Liberty Matters

Conservatism: A Better Guarantor of Liberty

    
Stephanie Slade’s response robustly defends Frank Meyer’s libertarian vision. Essential to that vision is the idea that virtue can be successfully cultivated without appreciable – or even any – support from society at large. This point is often where conservatives depart from libertarians, and so too it must be with Stephanie and myself. It is also why I believe American conservatism, for all its internal contradictions and faults, is a better guarantor of human liberty than libertarianism.
Human beings always struggle with a battle between the “I” and the “we”. The individual “I” shares space and life with many other I’s, bringing about a “we”. Since we alone of the animals possess reason and the ability to discern right and wrong, the human “we” also always involves some attempt to define right and then apply that understanding to society’s members. This seems to be natural; one simply cannot find a human society throughout history that has not done this. The libertarian, like Meyer, struggles against this truth. The conservative accepts it and seeks to make the pursuit of ordered liberty a central part of the “we” narrative that shapes a free society.
Constructing a “we” that appreciates and cultivates liberty means giving aggrieved people an opportunity to right perceived wrongs through orderly societal mechanism. There is no neat separation that applies always and everywhere as to what types of problems will be brought before that mechanism. Meyer’s libertarianism looks at the vast bulk of issues that have historically been solved through politics and says they should be excluded from consideration. In effect, he argues that society should say, “not my problem” to hurt and angry members of the society.
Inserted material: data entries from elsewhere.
(** *** Options and defaults *)

(** An option that does not occur among the arguments keeps the value it
    had before the options were read. *)
Lemma parseOptions_keeps (n : nat) :
  forall (rest : list string) (p a : CliArgs) (ep : list Event),
    (List.length rest <= n)%nat ->
    parseOptions rest p = (ep, Value a) ->
    (~ In "--format"%string rest -> format a = format p) /\
    (~ In "--output"%string rest -> output a = output p) /\
    (~ In "--output-dir"%string rest -> outputDir a = outputDir p) /\
    (~ In "--limit"%string rest -> limit a = limit p) /\
    (~ In "--where"%string rest -> where_ a = where_ p) /\
    (~ In "--select"%string rest -> select a = select p) /\
    (~ In "--order"%string rest -> order a = order p) /\
    (~ In "--chunk-size"%string rest -> chunkSize a = chunkSize p) /\
    (~ In "--no-confirm"%string rest -> noConfirm a = noConfirm p).
Proof.
  induction n as [| n IH]; intros rest p a ep Hlen Hrun.
  { destruct rest; [| simpl in Hlen; lia].
    injection Hrun as _ <-. repeat split; reflexivity. }
  destruct rest as [| flag values].
  { injection Hrun as _ <-. repeat split; reflexivity. }
  cbn [parseOptions] in Hrun.
  repeat match type of Hrun with
         | context [if (flag =? ?s)%string then _ else _] =>
             let E := fresh "E" in
             destruct (flag =? s)%string eqn:E; cbv iota in Hrun;
             [apply String.eqb_eq in E |]
         end.
  all: try (destruct values as [| v rest']; [discriminate Hrun |]).
  all: try discriminate Hrun.
  all: cbv zeta in Hrun.
  all: try (destruct (toLowerCase v =? "csv")%string;
            [| destruct (toLowerCase v =? "json")%string; [| discriminate Hrun]]).
  all: apply IH in Hrun; [| simpl in Hlen |- *; lia].
  all: destruct Hrun as (H1 & H2 & H3 & H4 & H5 & H6 & H7 & H8 & H9).
  all: subst flag.
  all: repeat split; intros Hnot;
       first [ exfalso; apply Hnot; left; reflexivity
             | match goal with
               | H : _ -> ?f ?x = _ |- ?f ?x = _ =>
                   rewrite H; [reflexivity |];
                   intros Hin; apply Hnot;
                   first [right; right; exact Hin | right; exact Hin]
               end ].
Qed.

(** The two ways [parseArgs] accepts its arguments, after the options
    were read into [parsed]: a destination that was given, or the default
    one. *)
Lemma parseArgs_accepts (env : Env) (argv : list string) (ep : list Event) (a : CliArgs) :
  parseArgs env argv = (ep, Value a) ->
  exists id rest parsed,
    argv = id :: rest /\
    parseOptions rest
      {| datasetId := id; format := Csv; output := None;
         outputDir := "./data"; limit := None; where_ := None;
         select := None; order := None; chunkSize := Num 10000;
         noConfirm := false |} = ([], Value parsed) /\
    ((exists path,
         output parsed = Some path /\ path <> EmptyString /\ a = parsed /\
         ep = if negb (dirname path =? "")%string && negb (existsSync env (dirname path))
              then [EvMkdir (dirname path)] else []) \/
     (truthy_str (output parsed) = false /\
      a = with_output (outputDir parsed ++ "/" ++ datasetId parsed ++ "." ++
                       format_name (format parsed))%string parsed /\
      ep = if existsSync env (outputDir parsed) then [] else [EvMkdir (outputDir parsed)])).
Proof.
  intros Hrun.
  assert (Hdir : forall (dir : string) (b : CliArgs),
             (ensureDir env dir ;; ret b) = (ep, Value a) ->
             a = b /\ ep = if existsSync env dir then [] else [EvMkdir dir]).
  { intros dir b Hbind. rewrite ensureDir_cases in Hbind.
    destruct (dir =? "")%string eqn:Hempty; cbn [negb andb orb] in Hbind.
    { rewrite bind_unfold in Hbind. discriminate. }
    destruct (existsSync env dir).
    { rewrite bind_value in Hbind. injection Hbind as <- <-. split; reflexivity. }
    destruct (mkdirFails env dir).
    - rewrite bind_unfold in Hbind. discriminate.
    - rewrite bind_value in Hbind. injection Hbind as <- <-. split; reflexivity. }
  destruct (parseArgs_ways env argv)
    as [(logs & reason & Hexit & _) |
        (id & rest & parsed & -> & _ & Hopts &
         [(path & Hpath & Hne & Hgiven) | (Hout & Hdefault)])].
  - rewrite Hexit in Hrun. discriminate.
  - exists id, rest, parsed. split; [reflexivity |]. split; [exact Hopts |].
    left. exists path. split; [exact Hpath |]. split; [exact Hne |].
    rewrite Hgiven in Hrun.
    destruct (negb (dirname path =? "")%string); cbn [andb].
    + destruct (Hdir _ _ Hrun) as [-> ->].
      split; [reflexivity |]. destruct (existsSync env (dirname path)); reflexivity.
    + rewrite bind_ret in Hrun. injection Hrun as <- <-. split; reflexivity.
  - exists id, rest, parsed. split; [reflexivity |]. split; [exact Hopts |].
    right. split; [exact Hout |].
    rewrite Hdefault in Hrun. destruct (Hdir _ _ Hrun) as [-> ->].
    split; reflexivity.
Qed.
Aggrieved by a sexual morality that breaks up marriages, spreads disease, and irretrievably damages too many children? “Not my problem”. Angry that white Southerners have subjected you, a black American, to a system that degrades, humiliates, and infantilizes you? “Not my problem”. Meyer’s formulation could work only if one believes that people aggrieved by actions of a minority that strongly disadvantage them will eschew a potential remedy out of devotion to the ideal of liberty. That’s simply not what real people do.
The Great Depression is perfect example of that. Herbert Hoover’s response to the misery economic collapse caused was to argue that his hands were tied by the Constitution. He urged people to remain devoted to “the American system” of “ordered liberty” and “voluntary co-operation” regardless of the pain they were experiencing. He essentially told the American people that he really cared about their plight, but that ultimately alleviating it was not his problem. Franklin Roosevelt won that election in a landslide, ushering the New Deal and the permanent transformation of the American system in which we live today. That may not have been the best outcome for American liberty.
People who are being treated unjustly, or perceive they are being treated unjustly, will not simply shrug in the face of injustice. If necessary, they will use whatever political means they possess to remedy that injustice, not infrequently placing themselves at the mercy of a leader who promised to wield untrammeled power on their behalf. In a well-ordered polity, this brings forth Abraham Lincoln or David Lloyd George. In others where the public “we” narrative does not contain strong respect for ordered liberty, it brings the tyrant.
Liberty and virtue are inextricably intertwined like the two snakes on a caduceus. A good, free society supports both at once, giving public voice to both in the “we” narrative upon which it rests. Separating the two as Meyer provides would be like trying to divide Siamese twins and hoping that both live. Liberty is too precious to risk it so casually.